I followed him back along the trail, past the silent tents and cars and down our driveway to the gravel road that passed our house. The light was soft and tinged with the slightest shade of pink, so beautiful that my exhaustion didn’t matter. Without discussing it, we walked to the abandoned house a short way down the road beyond our driveway, where we used to go as kids, bored on the long hot summer days before we were old enough to drive. The house had been empty and falling to the ground then. Now it was falling more.

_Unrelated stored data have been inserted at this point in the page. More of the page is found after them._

(* ===== verification/Pool.v ===== *)
(** * Pool: the per-task bump allocator (src/kernel/pool.rs)

    [OFFSETS] is four bump pointers into sub-pools of 2 KiB each; the base
    address is the linker's, so it is a parameter. Arithmetic is 32-bit and
    wraps, as in the release build. The theorems follow the blocks handed out
    since each task's last reset. *)
From S2P Require Import Prelude.
Local Open Scope Z_scope.
Local Open Scope u32_scope.

Definition POOL_SIZE : Z := 8192.
Definition NUM_POOLS : Z := 4.
Definition TASK_POOL_SIZE : Z := POOL_SIZE / NUM_POOLS.

Inductive PoolError := BadTask | Full | BadAlign.
#[export] Instance PoolError_eq_dec : EqDecision PoolError.
Proof. solve_decision. Defined.

Definition OFFSETS_INIT : list Z := replicate 4 0.

Section Pool.
Context (pool_base : Z).

Definition alloc (task_idx size : Z) (offsets : list Z) : Result Z PoolError * list Z :=
  if NUM_POOLS <=? task_idx then (Err BadTask, offsets)
  else
    let off := aget 0 offsets (Z.to_nat task_idx) in
    let base := pool_base +w (task_idx *w TASK_POOL_SIZE) in
    let addr := base +w off in
    if TASK_POOL_SIZE <? (off +w size) then (Err Full, offsets)
    else (Ok addr, aset offsets (Z.to_nat task_idx) (off +w size)).

Definition reset (task_idx : Z) (offsets : list Z) : Result unit PoolError * list Z :=
  if NUM_POOLS <=? task_idx then (Err BadTask, offsets)
  else (Ok tt, aset offsets (Z.to_nat task_idx) 0).

Definition remaining (task_idx : Z) (offsets : list Z) : Result Z PoolError :=
  if NUM_POOLS <=? task_idx then Err BadTask
  else Ok (TASK_POOL_SIZE -w aget 0 offsets (Z.to_nat task_idx)).

Definition stats (offsets : list Z) : list (Z * Z) :=
  map (fun i => (aget 0 offsets i, TASK_POOL_SIZE -w aget 0 offsets i)) (seq 0 4).

(** ** Live blocks *)
Record Block := { bk_task : Z; bk_addr : Z; bk_size : Z }.

Inductive PoolOp := PAlloc (task_idx size : Z) | PReset (task_idx : Z).

(** The allocator with the blocks handed out and not yet reset. *)
Definition pool_step (o : PoolOp) (st : list Z * list Block) : list Z * list Block :=
  let (offsets, live) := st in
  match o with
  | PAlloc t s =>
      match alloc t s offsets with
      | (Ok a, offsets') => (offsets', {| bk_task := t; bk_addr := a; bk_size := s |} :: live)
      | (Err _, offsets') => (offsets', live)
      end
  | PReset t =>
      match reset t offsets with
      | (Ok _, offsets') => (offsets', filter (fun b => bk_task b <> t) live)
      | (Err _, offsets') => (offsets', live)
      end
  end.

Definition pool_run (os : list PoolOp) : list Z * list Block :=
  foldl (fun st o => pool_step o st) (OFFSETS_INIT, []) os.

(** A request that does not wrap the offset, for an existing task index. *)
Definition op_ok (o : PoolOp) : Prop :=
  match o with
  | PAlloc t s => 0 <= t /\ 0 <= s < M32 - TASK_POOL_SIZE
  | PReset t => 0 <= t
  end.

Definition disjoint_blocks (a b : Block) : Prop :=
  bk_addr a + bk_size a <= bk_addr b \/ bk_addr b + bk_size b <= bk_addr a.

Definition sub_base (t : Z) : Z := pool_base + t * TASK_POOL_SIZE.

Definition offset_of (offsets : list Z) (t : Z) : Z := aget 0 offsets (Z.to_nat t).

(** A live block lies below its task's bump pointer. *)
Definition block_ok (offsets : list Z) (b : Block) : Prop :=
  0 <= bk_task b < NUM_POOLS /\ 0 <= bk_size b /\ sub_base (bk_task b) <= bk_addr b /\
  bk_addr b + bk_size b <= sub_base (bk_task b) + offset_of offsets (bk_task b).

Record wf_pool (st : list Z * list Block) : Prop := {
  wp_len : length (fst st) = 4%nat;
  wp_off : forall t, 0 <= t < NUM_POOLS -> 0 <= offset_of (fst st) t <= TASK_POOL_SIZE;
  wp_live : Forall (block_ok (fst st)) (snd st);
  wp_disjoint : ForallOrdPairs disjoint_blocks (snd st);
}.

Hypothesis Hbase : 0 <= pool_base.
Hypothesis Hroom : pool_base + POOL_SIZE < M32.

Lemma FOP_filter {A} (R : A -> A -> Prop) (P : A -> Prop) `{forall x, Decision (P x)} l :
  ForallOrdPairs R l -> ForallOrdPairs R (filter P l).
Proof.
  induction 1 as [|x l Hx Hl IH]; [constructor|]. rewrite filter_cons. case_decide; [|done].
  constructor; [|done]. rewrite list.Forall_forall in *. intros y [_ Hy]%list_elem_of_filter. auto.
Qed.

Lemma offset_aset offsets t u v :
  length offsets = 4%nat -> 0 <= t < NUM_POOLS -> 0 <= u < NUM_POOLS ->
  offset_of (aset offsets (Z.to_nat t) v) u = if decide (t = u) then v else offset_of offsets u.
Proof.
  unfold offset_of, NUM_POOLS. intros Hl Ht Hu. case_decide as E.
  - subst. apply aget_aset_eq. lia.
  - apply aget_aset_ne. lia.
Qed.

(** Where an accepted request lands. *)
Lemma alloc_ok t s offsets a offsets' :
  length offsets = 4%nat -> (0 <= offset_of offsets t <= TASK_POOL_SIZE) -> op_ok (PAlloc t s) ->
  alloc t s offsets = (Ok a, offsets') ->
  0 <= t < NUM_POOLS /\ a = sub_base t + offset_of offsets t /\
  offset_of offsets t + s <= TASK_POOL_SIZE /\
  offsets' = aset offsets (Z.to_nat t) (offset_of offsets t + s).
Proof.
  intros Hl Ho [Ht Hs] E. unfold alloc in E. fold (offset_of offsets t) in E.
  destruct (Z.leb_spec NUM_POOLS t); [done|].
  change TASK_POOL_SIZE with 2048 in *. unfold NUM_POOLS in *. unfold POOL_SIZE in Hroom.
  unfold u32_add, u32_mul in E. rewrite (wrap32_small (t * 2048)) in E by (unfold u32, M32; lia).
  rewrite (wrap32_small (offset_of offsets t + s)) in E by (unfold u32; lia).
  rewrite (wrap32_small (pool_base + t * 2048)) in E by (unfold u32; lia).
  rewrite (wrap32_small (pool_base + t * 2048 + _)) in E by (unfold u32; lia).
  destruct (Z.ltb_spec 2048 (offset_of offsets t + s)); [done|]. simplify_eq.
  unfold sub_base. change TASK_POOL_SIZE with 2048. split; [lia|]. done.
Qed.

Lemma alloc_err t s offsets e offsets' : alloc t s offsets = (Err e, offsets') -> offsets' = offsets.
Proof. unfold alloc. cbv zeta. intros. repeat case_match; by simplify_eq. Qed.

Lemma block_disjoint offsets b t s :
  block_ok offsets b -> 0 <= t < NUM_POOLS -> 0 <= offset_of offsets t ->
  0 <= s -> offset_of offsets t + s <= TASK_POOL_SIZE ->
  (0 <= offset_of offsets (bk_task b) <= TASK_POOL_SIZE) ->
  disjoint_blocks {| bk_task := t; bk_addr := sub_base t + offset_of offsets t; bk_size := s |} b.
Proof.
  intros (Hb1 & Hb2 & Hb3 & Hb4) Ht Ho Hs Hfit Hob. unfold disjoint_blocks, sub_base in *.
  cbn [bk_addr bk_size]. change TASK_POOL_SIZE with 2048 in *.
  destruct (Z.lt_trichotomy t (bk_task b)) as [Hlt|[Heq|Hgt]]; [left; lia| |right; lia].
  right. rewrite Heq. lia.
Qed.

Lemma pool_step_wf o st : wf_pool st -> op_ok o -> wf_pool (pool_step o st).
Proof.
  destruct st as [offsets live]. intros [Hl Hoff Hlive Hdis] Hop. cbn [fst snd] in *.
  destruct o as [t s|t]; cbn [pool_step].
  - destruct (alloc t s offsets) as [[a|e] offsets'] eqn:E; [|by apply alloc_err in E; subst].
    destruct (Z.lt_ge_cases t NUM_POOLS) as [Hlt|Hge].
    2: { unfold alloc in E. by destruct (Z.leb_spec NUM_POOLS t); [|lia]. }
    assert (0 <= t < NUM_POOLS) as Ht by (destruct Hop; lia).
    apply alloc_ok in E as (_ & -> & Hfit & ->); [|done|by apply Hoff|done].
    pose proof (Hoff t Ht) as Hot. destruct Hop as [_ Hs].
    split; cbn [fst snd].
    + by rewrite length_aset.
    + intros u Hu. rewrite offset_aset by done. case_decide; [lia|by apply Hoff].
    + constructor.
      * unfold block_ok. cbn [bk_task bk_addr bk_size]. rewrite offset_aset, decide_True by done. lia.
      * eapply list.Forall_impl; [exact Hlive|]. intros b (Hb1 & Hb2 & Hb3 & Hb4). unfold block_ok.
        rewrite offset_aset by done. case_decide; [subst; lia|done].
    + constructor; [|done]. rewrite list.Forall_forall in *. intros b Hb.
      apply block_disjoint; try done; [by apply Hlive|lia|lia|]. apply Hoff. by apply Hlive.
  - cbn in Hop. unfold reset. destruct (Z.leb_spec NUM_POOLS t); [done|].
    split; cbn [fst snd].
    + by rewrite length_aset.
    + intros u Hu. rewrite offset_aset by (done || lia). case_decide; [|by apply Hoff].
      change TASK_POOL_SIZE with 2048. lia.
    + rewrite list.Forall_forall in *. intros b [Hne Hb]%list_elem_of_filter.
      destruct (Hlive b Hb) as (Hb1 & Hb2 & Hb3 & Hb4). unfold block_ok.
      rewrite offset_aset by (done || lia). by rewrite decide_False by done.
    + by apply FOP_filter.
Qed.

Lemma pool_init_wf : wf_pool (OFFSETS_INIT, []).
Proof.
  split; cbn [fst snd]; [done| |constructor|constructor]. intros t Ht. unfold offset_of, OFFSETS_INIT.
  rewrite aget_replicate. change TASK_POOL_SIZE with 2048. lia.
Qed.

(** C37. The allocator keeps tasks and blocks apart: over any sequence of requests
    and resets whose sizes do not wrap the word, every live block lies inside
    its own task's sub-pool, below that task's bump pointer, and no two live
    blocks overlap; a reset of one task leaves the others' blocks live. *)
Theorem pool_blocks_disjoint (os : list PoolOp) :
  Forall op_ok os ->
  let '(offsets, live) := pool_run os in
  Forall (fun b => sub_base (bk_task b) <= bk_addr b /\
            bk_addr b + bk_size b <= sub_base (bk_task b) + TASK_POOL_SIZE) live /\
  ForallOrdPairs disjoint_blocks live.
Proof.
  intros Hos. assert (wf_pool (pool_run os)) as Hwf.
  { unfold pool_run. pose proof pool_init_wf as H0. revert H0. generalize (OFFSETS_INIT, @nil Block).
    induction Hos as [|o os Ho _ IH]; intros st Hst; [done|]. cbn [foldl]. apply IH. by apply pool_step_wf. }
  destruct (pool_run os) as [offsets live]. destruct Hwf as [Hl Hoff Hlive Hdis]. cbn [fst snd] in *.
  split; [|done]. eapply list.Forall_impl; [exact Hlive|]. intros b (Hb1 & Hb2 & Hb3 & Hb4).
  specialize (Hoff _ Hb1). lia.
Qed.

End Pool.

Lemma pool_blocks_disjoint_witness :
  Forall (fun b => sub_base 0x20006000 (bk_task b) <= bk_addr b /\
            bk_addr b + bk_size b <= sub_base 0x20006000 (bk_task b) + TASK_POOL_SIZE)
    [ {| bk_task := 1; bk_addr := 0x20006800; bk_size := 64 |};
      {| bk_task := 0; bk_addr := 0x20006010; bk_size := 32 |};
      {| bk_task := 0; bk_addr := 0x20006000; bk_size := 16 |} ] /\
  ForallOrdPairs disjoint_blocks
    [ {| bk_task := 1; bk_addr := 0x20006800; bk_size := 64 |};
      {| bk_task := 0; bk_addr := 0x20006010; bk_size := 32 |};
      {| bk_task := 0; bk_addr := 0x20006000; bk_size := 16 |} ].
Proof.
  apply (pool_blocks_disjoint 0x20006000 ltac:(lia) ltac:(unfold POOL_SIZE, M32; lia)
    [PAlloc 0 16; PAlloc 0 32; PAlloc 1 64]).
  repeat constructor; cbn; try lia; unfold M32; change TASK_POOL_SIZE with 2048; lia.
Defined.

(** The fullness test wraps: after a first allocation of 16 bytes, a request
    for 2^32 - 16 bytes, sixteen short of the whole address space, is granted,
    sets the bump pointer back to 0, and the next request receives the first
    block's address while that block is live. *)
Theorem pool_wrap_aliases :
  let base := 0x20006000 in
  let '(r1, o1) := alloc base 0 16 OFFSETS_INIT in
  let '(r2, o2) := alloc base 0 (M32 - 16) o1 in
  let '(r3, o3) := alloc base 0 16 o2 in
  r1 = Ok base /\ r2 = Ok (base + 16) /\ r3 = r1.
Proof. vm_compute. done. Qed.
Lemma pin_step_shows g o m s : pin_ok g -> shows m s ->
  fst (pin_step arch (g, o) m) = fst (bank_step (g, o) s) /\ shows (snd (pin_step arch (g, o) m)) (snd (bank_step (g, o) s)).
Proof.
  intros Hg Hs. destruct o; cbn [pin_step bank_step set_high_linear set_low_linear set_high set_low fst snd].
  - split; [done|]. apply (poke_drives g _ _ true); [done|]. by apply enable_output_shows.
  - split; [done|]. apply (poke_drives g _ _ false); [done|]. by apply enable_output_shows.
  - unfold level. pose proof (peek_block (pg_port g) DATA_OUT m (or_introl eq_refl)) as [Hv Hk].
    destruct (peek_u32 arch (BASE (pg_port g) + DATA_OUT) m) as [v m1]. cbn [fst snd] in *. split.
    + unfold MASK. destruct Hg. rewrite land_bit32_zero, negb_involutive, Hv by lia. f_equal. by apply Hs.
    + split; intros p n Hn; rewrite Hk; by apply Hs.
  - split; [done|]. by apply (poke_drives g _ _ true).
  - split; [done|]. by apply (poke_drives g _ _ false).
Qed.

(** GPIO pins are independent. On either target and every bus whose two blocks
    follow the register contract, any sequence of method calls on any pins of
    either port answers as a bank of pins that each have their own level and
    direction, and leaves the machine showing that bank: setting a pin changes
    no other, [level] reads back the level last set, and only the linear
    methods make a pin an output. *)
Theorem pins_refine_bank (gos : list (PinGuard * PinOp)) (m : Machine B) (s : Bank) :
  Forall (fun go => pin_ok (fst go)) gos -> shows m s ->
  fst (Prelude.run (pin_step arch) gos m) = fst (Prelude.run bank_step gos s) /\
  shows (snd (Prelude.run (pin_step arch) gos m)) (snd (Prelude.run bank_step gos s)).
Proof.
  intros Hgos. apply (run_simulation_on (fun go => pin_ok (fst go)) (pin_step arch) bank_step shows); [|done].
  intros [g o]. apply pin_step_shows.
Qed.
End BankRefinement.
(** The phases of the budget add up to the total. *)
Lemma cycle_budget (C : ContextSwitch B) :
  sw_CYCLES_AUTO_STACK + sw_CYCLES_MANUAL_PUSH + sw_CYCLES_SCHED + sw_CYCLES_RESTORE = sw_TOTAL_CYCLES.
Proof. reflexivity. Qed.

(** One selector for the three back ends, whose functions are the switch of
    the target. *)
Definition context_switch (t : Target) : ContextSwitch B :=
  match t with TArm => ArmM4Switch | TRiscv => RiscvSwitch | TX86 _ => X86Switch end.

Lemma context_switch_is t :
  @sw_switch B (context_switch t) = switch t /\ @sw_save_callee B (context_switch t) = save_callee t /\
  @sw_restore_callee B (context_switch t) = restore_callee t.
Proof. by destruct t. Qed.
End BackEnds.

Section SwitchClaims.
Context {B : Type} `{Bus B} (ram : Z -> Prop) `{!BusRam B ram} (t : Target).
Local Abbreviation word := (word_at (target_arch t)).
Lemma handler_tick cur s t s1 s2 : interrupted cur s -> paired (view (mem s)) ->
  exec HANDLER_FUEL prog s = Some (t, s1) -> runs_until s1 s2 -> tick (view (mem s)) (view (mem s2)).
Proof.
  intros Hi Hp E (_ & Hw & Hst). destruct (handler_switches cur s Hi Hp) as (t' & s1' & p & p' & E' & Hs).
  rewrite E in E'. injection E' as <- <-. exists p, p', (view (mem s1)). split; [done|].
  split; [cbn [view sc_cur]; by rewrite Hw|]. split; [done|]. intros i Hne.
  destruct (decide (i < 5)%nat) as [Hlt|]; [|by rewrite !view_dead by lia].
  rewrite !view_tcb in * by done. by apply Hst.
Qed.

(** C20. Tasks 0 and 1 alternate. On the handler itself: when task 0 or 1 is
    interrupted and the other of the two is Ready, then after [n] runs of the
    handler, whatever the tasks do in between short of writing the scheduler's
    words, and whatever further tasks they spawn, the current task is the one
    of the two that has the parity of [n], and the next run of the handler
    returns and switches to the other. No task other than these two runs. *)
Theorem two_tasks_alternate (n cur : nat) (s s' : Cpu B) :
  interrupted cur s -> (cur < 2)%nat -> tcb_state (tcb_at (mem s) (1 - cur)) = 1 -> preempted n s s' ->
  word (mem s') current = Z.of_nat ((cur + n) mod 2) /\
  exists t s'', exec HANDLER_FUEL prog s' = Some (t, s'') /\
    sc_cur (view (mem s'')) = ((cur + S n) mod 2)%nat.
Proof.
  intros Hi Hc Hr Ht.
  assert (paired (view (mem s))) as Hp.
  { split_and!; [cbn; lia|by rewrite (view_cur cur s)|]. rewrite (view_cur cur s), view_tcb by (done || lia). exact Hr. }
  clear Hr. revert cur Hi Hc Hp. induction Ht as [s|n s t s1 s2 s3 E Hrun _ IH]; intros cur Hi Hc Hp.
  - rewrite Nat.add_0_r, Nat.mod_small by lia. split; [apply Hi|].
    destruct (handler_switches cur s Hi Hp) as (t & s1 & p & p' & E & Hs). exists t, s1. split; [done|].
    unfold pend_sv_spec in Hs. rewrite (paired_next _ Hp), (view_cur cur s Hi) in Hs. cbn [mbind option_bind] in Hs.
    injection Hs as _ Hv _. cbn [view sc_cur]. rewrite <- Hv. by destruct cur as [|[|]]; [| |lia].
  - pose proof (handler_tick cur s t s1 s2 Hi Hp E Hrun) as Hk. destruct (paired_tick _ _ Hp Hk) as [Hp2 Ecur].
    destruct Hrun as ([c2 Hi2] & _). rewrite (view_cur c2 s2 Hi2), (view_cur cur s Hi) in Ecur. subst c2.
    destruct (IH _ Hi2 ltac:(lia) Hp2) as [H1 H2].
    assert (forall k, (1 - cur + k) mod 2 = (cur + S k) mod 2)%nat as Hm.
    { intros k. destruct cur as [|[|]]; [done| |lia]. replace (1 + S k)%nat with (1 - 1 + k + 1 * 2)%nat by lia.
      by rewrite Nat.Div0.mod_add. }
    rewrite !Hm in *. done.
Qed.
End Switch.

(** ** Spawning *)
Section Spawn.
Context {B : Type} `{Bus B} (current tcbs : Z).
(** Linker symbols: the stack tops and the two task bodies; the handlers. *)
Context (_task_stack_1 _task_stack_2 _task_stack_3 : Z) (body_1 body_2 : Z).
Context (PendSV_addr sys_tick_pend_addr : Z).
Implicit Type m : Machine B.

Definition task_stack_top (idx : nat) : Z :=
  match idx with
  | 1%nat => _task_stack_1
  | 2%nat => _task_stack_2
  | 3%nat => _task_stack_3
  | _ => _task_stack_1
  end.

Definition set_tcb (i : nat) (sp pc state : Z) m : Machine B :=
  poke_u32 Arm (tcb_addr tcbs i + 8) state
    (poke_u32 Arm (tcb_addr tcbs i + 4) pc (poke_u32 Arm (tcb_addr tcbs i + 0) sp m)).

Definition spawn_counter_task (task_idx : nat) m : bool * Machine B :=
  if (NUM_TASKS - 1 <=? task_idx)%nat then (false, m)
  else
    let stack_top := task_stack_top (task_idx + 1) in
    let body_addr := if (task_idx =? 0)%nat then body_1 else body_2 in
    let sp := stack_top in
    let m1 := poke_u32 Arm (sp -w 4) 0x01000000 m in
    let m2 := poke_u32 Arm (sp -w 8) (Z.lor body_addr 1) m1 in
    let m3 := foldl (fun m off => poke_u32 Arm (sp -w off) 0 m) m2 [12; 16; 20; 24; 28; 32] in
    (true, set_tcb (task_idx + 1) (sp -w 64) body_addr (state_val Ready) m3).

Definition spawn_jit_task (slot_idx : nat) m : bool * Machine B :=
  if (NUM_TASKS - 1 <=? slot_idx)%nat then (false, m)
  else
    let stack_top := task_stack_top (slot_idx + 1) in
    let body_addr := if (slot_idx =? 0)%nat then body_1 else body_2 in
    let sp := stack_top in
    let m1 := poke_u32 Arm (sp -w 4) 0x01000000 m in
    let m2 := poke_u32 Arm (sp -w 8) (Z.lor body_addr 1) m1 in
    let m3 := foldl (fun m off => poke_u32 Arm (sp -w off) 0 m) m2 [12; 16; 20; 24; 28; 32] in
    (true, set_tcb (slot_idx + 1) (sp -w 64) body_addr (state_val Ready) m3).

“I think her name was Violet, the woman who lived here,” I said to my brother when we mounted the porch, remembering the lore about the house I’d heard from the Finnish old-timers years before. The front door had never been locked and it still wasn’t. We pushed it open and went inside, stepping over places where boards were missing from the floor. The same items that had been scattered around the house a dozen years ago were still there, amazingly, only now they were even more decrepit. I picked up a yellowed magazine and saw that it was published by the Communist Party of Minnesota and dated October 1920. A chipped teacup with pink roses on it sat on its side and I bent to right it. The house was so tiny it took only a few steps to have it all in view. I walked to the back and approached a wooden door that hung diagonally from one hinge, a pane of pristine glass in its top half.

“Don’t touch it,” whispered Leif. “Bad karma if it breaks.”

We walked carefully past it and into the kitchen. There were gouges and holes and a giant black stain where the stove used to be. In the corner stood a small wooden table that was missing a leg. “Would you carve your name into that?” I asked, gesturing to the table, my voice suddenly flashing with emotion.

“Don’t,” said Leif, grabbing my shoulders to give me a firm shake. “Just forget it, Cheryl. It’s reality. And reality is what we have to accept, like it or not.”

I nodded and he let go of me. We stood side by side, gazing out the windows to the yard. There was a dilapidated shed that used to be the sauna and a trough that was overrun by weeds and moss now. Beyond it, a wide swampy field gave way to a stand of birch trees in the distance, and beyond that a bog we knew was there but couldn’t see.

“Of course I wouldn’t carve into that table and neither would you,” Leif said after a while, turning to me. “You know why?” he asked.

I shook my head, though I knew the answer.

“Because we were raised by Mom.”

I hiked away from my camp in the clear-cut at first light and saw no one all morning. By noon I didn’t even see the PCT. I’d lost it amid the blow-downs and temporary roads that crisscrossed and eventually obliterated the trail. I wasn’t terribly alarmed at first, believing that the road I was following would snake its way back to another place where it intersected the trail, but it didn’t. I pulled out my map and compass and got my bearings. Or what I believed were my bearings — my orienteering skills were still rather unreliable. I followed another road, but it only led to another and another until I couldn’t clearly recall which one I’d been on before.

I stopped to eat lunch in the midafternoon heat, my monumental hunger slightly deadened by the queasy realization that I didn’t know where I was. I silently lambasted myself for having been so careless, for pushing on in my annoyance rather than pausing to consider a course, but there was nothing I could do now. I took off my Bob Marley T-shirt and draped it over a branch to dry, pulled another T-shirt from my pack and put it on. Ever since Paco had given me the Bob Marley shirt, I’d carried two, switching them out during the day the same way I did my socks, though I knew such a practice was a luxury that only added more weight to my pack.

I studied my map and walked on, down one rough logging road and then another, feeling a flutter of hope each time that I’d found my way back on track. But by early evening the road I was on ended in a bulldozed heap of dirt, roots, and branches as high as a house. I scaled it for a better view and spotted another road across an old clear-cut swath. I made my way across it until one of my sandals fell off, both the duct tape and the strap that held it across the top of my foot having detached from the rest of the shoe.